On arrête de fumer pour retrouver un bénéfice : retrouver le goût, l’odorat, ne plus puer, ne plus avoir une haleine de chacal, économiser de l’argent, rester en bonne santé… Il faut capitaliser sur les bénéfices qu’on en retire et fabriquer du plaisir avec.
Tu dépensais 15 balles dans un paquet tous les jours depuis 20 ans ? Eh bien, tu feras des économies plus tard : ces prochains mois, tu investiras cet argent dans un plaisir quotidien. Un repas dans un resto, des fleurs, un gâteau à la boulangerie, un livre, une séance de cinéma, etc. En fait, il s’agit là de renforcer un comportement qu’on veut se mettre dans le crâne. Ne pas fumer = se faire plaisir. Récompenser ce comportement pour asseoir l’arrêt du tabac.

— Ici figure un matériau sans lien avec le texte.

(** ** A concrete request *)
Definition demo_span : list Z := (λ n, monday + Z.of_nat n) <$> seq 0 51.
(** A reader that knows the dates of the span, and that 2026-02-30 has the form of one *)
Definition demo_parse (s : string) : exn + option Z :=
  if bool_decide (s = "2026-02-30"%string) then inl ValueErr
  else inr (List.find (λ d, bool_decide (PyTime.date_str d = s)) demo_span).
Lemma demo_terms_ok : terms_ok monday (monday + 50) demo_db.
Proof.
  split; [decide_now|]. intros t H.
  unfold demo_db in H. cbn in H. each_row H; unfold date_ok; cbn; lia.
Qed.
Lemma demo_reads_back : reads_back monday (monday + 50) demo_parse.
Proof.
  intros d Hd. assert (d ∈ demo_span) as Hin.
  { apply list_elem_of_fmap. exists (Z.to_nat (d - monday)). unfold date_ok in Hd. split; [lia|]. apply elem_of_seq. lia. }
  clear Hd. revert d Hin. apply Forall_forall. apply (bool_decide_unpack _). vm_compute. exact I.
Qed.
Definition demo_window (_ : AcademicTerm) : M (Z * Z) := mret (monday, monday + 3).
(** Asked on the second day of the term up to its third, from a date the reader rejects *)
Definition demo_query : form := [("term", "1"); ("from", "2026-07-05"); ("to", "2026-07-08")]%string.

Lemma report_scope_exact_witness :
  let r := run (selected_report_scope demo_parse demo_window demo_query (monday + 1)) demo_db in
  match r with
  | inr s => rs_start s = Some monday ∧ rs_end s = Some (monday + 2) ∧ rs_as_of s = Some (monday + 1) ∧
             rs_note s = Some NOTE_INVALID ∧ scope_query s =
             "term=1&from=2026-07-06&to=2026-07-08&as_of=2026-07-07"%string ∧
             exec (selected_report_scope demo_parse demo_window demo_query (monday + 1)) demo_db = demo_db
  | inl _ => False
  end.
Proof.
  cbv zeta. pose proof (report_scope_exact monday (monday + 50) demo_parse demo_window demo_window demo_query (monday + 1) demo_db
    demo_terms_ok ltac:(vm_compute; lia) demo_reads_back ltac:(unfold date_ok; lia) ltac:(intros t x; reflexivity)
    ltac:(intros t; eexists; reflexivity)) as [H _].
  destruct (run _ demo_db) as [e|s] eqn:E; [by vm_compute in E|].
  vm_compute in E. injection E as <-. split_and!; [reflexivity..|exact H].
Defined.
(** A date that has the form of one and does not exist ends the request in an exception. *)
Example impossible_date :
  run (week_report_scope demo_parse [("from", "2026-02-30")]%string (monday + 1)) demo_db = inl ValueErr.
Proof. reflexivity. Qed.
(** C26: A dean sees the own department and nothing else: every row of the report and of its
    export, as a table or as a printed document, and every scorecard, shown or exported, is
    of a member of that department; a stored report is streamed only when it is that
    department's, as the bytes stored; the newest report of the dashboard is that
    department's, its figures are those of that department, and a dean with no department is
    shown zeros.  Each of these pages leaves the world as it is, however it is answered, and
    denies whoever is neither a dean nor a superuser. *)
Theorem dean_sees_own_department parse_date name_le build_pdf user q today k f fmt w :
  let own := colleague w user in
  let dashboard := dean_dashboard parse_date user q today in
  let report := dean_reports parse_date name_le user q today in
  let scorecard := dean_scorecard parse_date user q today f in
  let scorecard_export := dean_scorecard_export parse_date name_le user q today f in
  let export := dean_report_export parse_date name_le build_pdf user q today fmt in
  let download := dean_weekly_download parse_date user q today k fmt in
  (snd (dashboard w) = w ∧ snd (report w) = w ∧ snd (scorecard w) = w ∧ snd (scorecard_export w) = w ∧
     snd (export w) = w ∧ snd (download w) = w) ∧
  (¬ plays DEAN user → fst (dashboard w) = inr Denied ∧ fst (report w) = inr Denied ∧
     fst (scorecard w) = inr Denied ∧ fst (scorecard_export w) = inr Denied ∧ fst (export w) = inr Denied ∧
     fst (download w) = inr Denied) ∧
  (∀ rows, fst (report w) = inr (Shown rows) → ∀ r, r ∈ rows → own (fr_faculty r)) ∧
  (∀ c, fst (scorecard w) = inr (Shown (Some c)) → own f ∧ sc_faculty c = f) ∧
  (∀ ct data n, fst (scorecard_export w) = inr (Document ct data n) →
     own f ∧ ∃ rows, read_csv data = HEADER :: (csv_row <$> rows) ∧ ∀ r, r ∈ rows → fr_faculty r = f) ∧
  (∀ ct data n, fst (export w) = inr (Document ct data n) →
     ∃ rows, (∀ r, r ∈ rows → own (fr_faculty r)) ∧
       ((fmt = "csv"%string ∧ read_csv data = HEADER :: (csv_row <$> rows)) ∨
        (fmt = "pdf"%string ∧ ∃ a b, data = build_pdf rows a b (user_department user w)))) ∧
  (∀ ct data n, fst (download w) = inr (Document ct data n) →
     ∃ r path, r ∈ rw_reports w ∧ wr_pk r = k ∧ is_Some (usr_department user) ∧
       wr_department r = usr_department user ∧ path ∈ [wr_csv_path r; wr_pdf_path r] ∧ rw_files w !! path = Some data) ∧
  (∀ card latest, fst (dashboard w) = inr (Shown (card, latest)) →
     (∀ c, card = Some c → match user_department user w with
        | None => c = mk_dept 0 0 0 0 0
        | Some d => ∃ s, c = dept_summary (rw_db w) (scope_sessions s (Some (dep_pk d)) None)
        end) ∧
     ∀ r, latest = Some r → r ∈ rw_reports w ∧ wr_department r = usr_department user ∧ is_Some (usr_department user)).
Proof.
  intros own dashboard report scorecard scorecard_export export download.
  destruct (dean_pages_read parse_date name_le build_pdf user q today k f fmt) as (Q1 & Q2 & Q3 & Q4 & Q5 & Q6).
  assert (∀ A (m : W A) r, fst (m w) = r → m w = (r, snd (m w))) as Hfst by (intros A m r <-; by destruct (m w)).
  split; [split_and!; auto|]. split.
  { intros Hp. assert (∀ A (m : W (reply A)), gate DEAN user m w = (inr Denied, w)) as Hd.
    { intros A m. unfold gate, plays in *. destruct (usr_superuser user) eqn:Es; [tauto|].
      rewrite bool_decide_true; [done|tauto]. }
    unfold dashboard, report, scorecard, scorecard_export, export, download, dean_dashboard, dean_reports, dean_scorecard,
      dean_scorecard_export, dean_report_export, dean_weekly_download. by rewrite !Hd. }
  unfold own. split_and!.
  - intros rows H%Hfst. by apply reports_own in H as [_ H].
  - intros c H%Hfst. by apply scorecard_own in H as [_ H].
  - intros ct data n H%Hfst. by apply scorecard_export_own in H as [_ H].
  - intros ct data n H%Hfst. by apply export_own in H.
  - intros ct data n H%Hfst. by apply download_own in H as [_ H].
  - intros card latest H%Hfst. by apply dashboard_own in H.
Qed.
Definition si_text (si : element) : string :=
  PyStr.join "" (omap (λ node, if named "t" node then nonempty (text node) else None) (iter si)).
Definition load_shared_strings (zf : Archive) : result (list string) :=
  parse zf "xl/sharedStrings.xml" ≫= λ o,
  mret (match o with
        | None => []
        | Some root => si_text <$> select (named "si") (children root)
        end).
Definition workbook_sheets (zf : Archive) : result (list (string * option string)) :=
  parse zf "xl/workbook.xml" ≫= λ o,
  mret (match o with
        | None => []
        | Some root =>
            concat ((λ sheets_el,
              (λ sheet, (dict_getd (attrib sheet) "name" "", dict_get (attrib sheet) ("{" +:+ R_NS +:+ "}id")))
                <$> select (named "sheet") (children sheets_el))%string
              <$> select (named "sheets") (children root))
        end).
Definition lstrip_slash (s : string) : string :=
  PyStr.of_list (PyStr.drop_while (λ c, bool_decide (c = "/"%char)) (PyStr.to_list s)).
(** The part a target names *)
Definition part_path (target : string) : string :=
  if PyStr.startswith target "xl/" then target else "xl/" +:+ lstrip_slash target.
Definition add_rel (out : dict string string) (rel : element) : dict string string :=
  match nonempty (dict_get (attrib rel) "Id"%string), nonempty (dict_get (attrib rel) "Target"%string) with
  | Some rid, Some target => dict_set out rid (part_path target)
  | _, _ => out
  end.
Definition rels_map (zf : Archive) : result (dict string string) :=
  parse zf "xl/_rels/workbook.xml.rels" ≫= λ o,
  mret (match o with None => [] | Some root => foldl add_rel [] (children root) end).
Definition sheet_names (zf : Archive) : result (list string) :=
  workbook_sheets zf ≫= λ l, mret l.*1.
(** [sheet] is [None] for the first worksheet. *)
Definition worksheet_part (zf : Archive) (sheet : option string) : result (option string) :=
  workbook_sheets zf ≫= λ sheets,
  match sheets with
  | [] => mret None
  | first :: _ =>
      rels_map zf ≫= λ rels,
      mret (match sheet with
            | None => Some first
            | Some name => List.find (λ x, bool_decide (x.1 = name)) sheets
            end ≫= λ x, x.2 ≫= dict_get rels)
  end.
(* ===== verification/RoomMaster.v ===== *)
(** scheduling/management/commands/load_room_master.py: the load of the list of rooms from
    the registrar's workbook, a sheet per room.  The file is read through Xlsx.v; a room of
    the list is created, or refreshed when it is there already.

    [ci] is the collation of the text columns, [tokens] and [draws] the streams of the random
    generator, read from a position that the rows hand on.  A value a column cannot hold is
    refused by the database. *)
From S2P Require Import Prelude Python Model Effects Ops Sample Web Importing Campus ImportOfferings Xlsx.
From Stdlib Require Import Ascii String.
From stdpp Require Import strings.
Open Scope Z_scope.

Definition NAME_ROW : nat := 3.
Definition NAME_COL : nat := 2.
Definition CAP_ROW : nat := 3.
Definition CAP_COL : nat := 14.
Definition is_room_tab (tab_name : string) : bool :=
  let info := classify_room tab_name in
  if negb (ri_is_unassigned info) then true else ri_is_typo info || (0 <? ri_floor info).
Definition grid_cell (grid : list (list string)) (row col : nat) : string :=
  default ""%string (grid !! row ≫= λ r : list string, r !! col).
(** An infinite capacity is an [OverflowError], which nothing catches. *)
Definition parse_capacity (raw : string) : result Z :=
  let s := PyStr.strip raw in
  if bool_decide (s = ""%string) then mret 0
  else match PyFloat.float s with
       | None => mret 0
       | Some x => match PyFloat.truncate x with
                   | PyFloat.Whole n => mret n
                   | PyFloat.NotANumber => mret 0
                   | PyFloat.Overflow => inl OverflowErr
                   end
       end.

(** A room of the list *)
Record MasterRoom := { mr_code : string; mr_name : string; mr_capacity : Z; mr_info : RoomInfo }.
Definition master_room (tab : string) (grid : list (list string)) : result MasterRoom :=
  parse_capacity (grid_cell grid CAP_ROW CAP_COL) ≫= λ capacity,
  mret {| mr_code := PyStr.strip tab; mr_name := PyStr.strip (grid_cell grid NAME_ROW NAME_COL);
          mr_capacity := capacity; mr_info := classify_room (PyStr.strip tab) |}.
Definition read_tab (zf : Archive) (acc : list MasterRoom * list string) (tab : string) : result (list MasterRoom * list string) :=
  if is_room_tab tab then
    read_grid zf (Some tab) ≫= λ grid, master_room tab grid ≫= λ room, mret (acc.1 ++ [room], acc.2)
  else mret (acc.1, acc.2 ++ [tab]).
(** The rooms of the file and the tabs that are no room *)
Definition read_master (zf : Archive) : result (list MasterRoom * list string) :=
  sheet_names zf ≫= λ tabs, fold_r (read_tab zf) ([], []) tabs.
(** ** Uploading *)

(** Every photo of an account is a stored file, and of that account alone. *)
Definition photos_ok (s : Site) : Prop :=
  (∀ k n, si_photos s !! k = Some n → is_Some (si_files s !! n)) ∧
  ∀ j k n, si_photos s !! j = Some n → si_photos s !! k = Some n → j = k.
Lemma store_photo_ok user data s :
  (∀ n files, files !! available n files = None) → photos_ok s →
  let s' := store_photo user data s in
  photos_ok s' ∧ (∃ name, si_photos s' = <[usr_pk user := name]> (si_photos s) ∧ si_files s' !! name = Some data ∧ si_files s !! name = None) ∧
  (∀ k n, k ≠ usr_pk user → si_photos s !! k = Some n → si_files s' !! n = si_files s !! n) ∧
  (∀ n, si_photos s !! usr_pk user = Some n → n ≠ ""%string → removable n = true → si_files s' !! n = None).
Proof.
  intros Hav [Hst Hinj]. cbv zeta. unfold store_photo. set (old := default ""%string (si_photos s !! usr_pk user)).
  set (name := available _ (si_files s)). assert (si_files s !! name = None) as Hnew by apply Hav.
  assert (∀ k n, si_photos s !! k = Some n → n ≠ name) as Hfresh.
  { intros k n Hk ->. destruct (Hst _ _ Hk) as [x Hx]. congruence. }
  cbn [si_photos si_files si_db si_limit].
  set (files := if _ : bool then delete old (<[name:=data]> (si_files s)) else <[name:=data]> (si_files s)).
  assert (∀ n, (n = old → old = ""%string ∨ old = name) → files !! n = <[name:=data]> (si_files s) !! n) as Hfiles.
  { intros n Hn. unfold files. destruct (negb _ && negb _ && _) eqn:E; [|done].
    apply andb_prop in E as [[E1%negb_true_iff E2%negb_true_iff]%andb_prop _]. b2p. apply lookup_delete_ne. intros <-. tauto. }
  assert (files !! name = Some data) as Hname.
  { rewrite Hfiles by (intros ->; by right). apply lookup_insert_eq. }
  assert (∀ k n, k ≠ usr_pk user → si_photos s !! k = Some n → files !! n = si_files s !! n) as Hother.
  { intros k n Hk Hn. pose proof (Hfresh _ _ Hn). rewrite Hfiles; [by rewrite lookup_insert_ne|]. intros ->. left.
    unfold old in *. destruct (si_photos s !! usr_pk user) as [o|] eqn:Eo; [|done]. cbn in Hn. by destruct (Hk (Hinj _ _ _ Hn Eo)). }
  split_and!.
  - split.
    + intros k n. cbn. destruct (decide (k = usr_pk user)) as [->|Hk].
      * rewrite lookup_insert_eq. intros [= <-]. by rewrite Hname.
      * rewrite lookup_insert_ne by done. intros Hn. rewrite (Hother k n Hk Hn). by eapply Hst.
    + intros j k n. cbn. destruct (decide (j = usr_pk user)) as [->|Hj], (decide (k = usr_pk user)) as [->|Hk]; [done|..].
      * rewrite lookup_insert_eq, lookup_insert_ne by done. intros [= <-] Hn. by destruct (Hfresh _ _ Hn).
      * rewrite lookup_insert_eq, lookup_insert_ne by done. intros Hn [= <-]. by destruct (Hfresh _ _ Hn).
      * rewrite !lookup_insert_ne by done. apply Hinj.
  - by exists name.
  - exact Hother.
  - intros n Hn Hne Hrm. pose proof (Hfresh _ _ Hn) as Hnn. unfold files, old. rewrite Hn. cbn [default]. unfold id.
    rewrite !bool_decide_false, Hrm by done. cbn. apply lookup_delete_eq.
Qed.
(** An upload that is answered with success has replaced the photo of the requester, and of
    nobody else, whatever else the request holds: the account points to a file of its own
    with the encoder's bytes, the file it replaces is gone unless the storage would not let
    it, everybody else's photo is as it was, and the audit log has one row more, with the
    number of bytes and not the photo.  Any other answer leaves the site as it was. *)
Theorem photo_upload_exact user upload s :
  (∀ n files, files !! available n files = None) → photos_ok s →
  let '(page, s') := profile_photo_upload user upload s in
  photos_ok s' ∧
  if match page with Profile ctx => pc_saved ctx | _ => false end then
    plays FACULTY user ∧ ∃ f data name, upload = Some f ∧ (normalize_profile_photo f (si_limit s)).1 = inr data ∧
      si_photos s' = <[usr_pk user := name]> (si_photos s) ∧ si_files s' !! name = Some data ∧ si_files s !! name = None ∧
      (∀ k n, k ≠ usr_pk user → si_photos s !! k = Some n → si_files s' !! n = si_files s !! n) ∧
      (∀ n, si_photos s !! usr_pk user = Some n → n ≠ ""%string → removable n = true → si_files s' !! n = None) ∧
      ∃ row, si_db s' = (si_db s) <| db_audit := db_audit (si_db s) ++ [row] |> ∧ log_event row = "user.photo_updated"%string ∧
        log_actor row = Some (usr_pk user) ∧ log_payload row = JObj [("user", JInt (usr_pk user)); ("bytes", JInt (PyStr.len data))]%string
  else s' = s.
Proof.
  intros Hav Hok. unfold profile_photo_upload. destruct (_ && _) eqn:Er; [done|]. apply role_plays in Er.
  destruct upload as [f|]; [|done].
  assert ((normalize_profile_photo f (si_limit s)).2 = si_limit s) as Hlim by (unfold normalize_profile_photo; by destruct (capped_bytes f)).
  destruct (normalize_profile_photo f (si_limit s)) as [r limit] eqn:En. cbn [snd] in Hlim. subst limit.
  replace {| si_db := si_db s; si_photos := si_photos s; si_files := si_files s; si_limit := si_limit s |} with s by by destruct s.
  destruct r as [[msg|e]|data]; [done..|]. destruct (store_photo_ok user data s Hav Hok) as (H1 & (name & H2 & H3 & H4) & H5 & H6).
  cbn [profile_ctx pc_saved]. split; [done|]. split; [done|]. exists f, data, name. rewrite H2. split_and!; try done; [by rewrite En|].
  unfold store_photo. cbn [si_db]. eexists. split; [reflexivity|done].
Qed.
End photos.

Voilà ! On espère que ce petit entretien avec notre tabacologue préféré vous aura été utile !
Si vous réussissez à arrêter : bravo !
Si vous essayez d’arrêter : courage !
Si vous n’avez pas tenu : ne désespérez pas !
Et si vous n’arrêtez pas pour vous, faites le pour les autres ; le tabagisme passif nuit à la santé de votre entourage et de vos animaux de compagnie.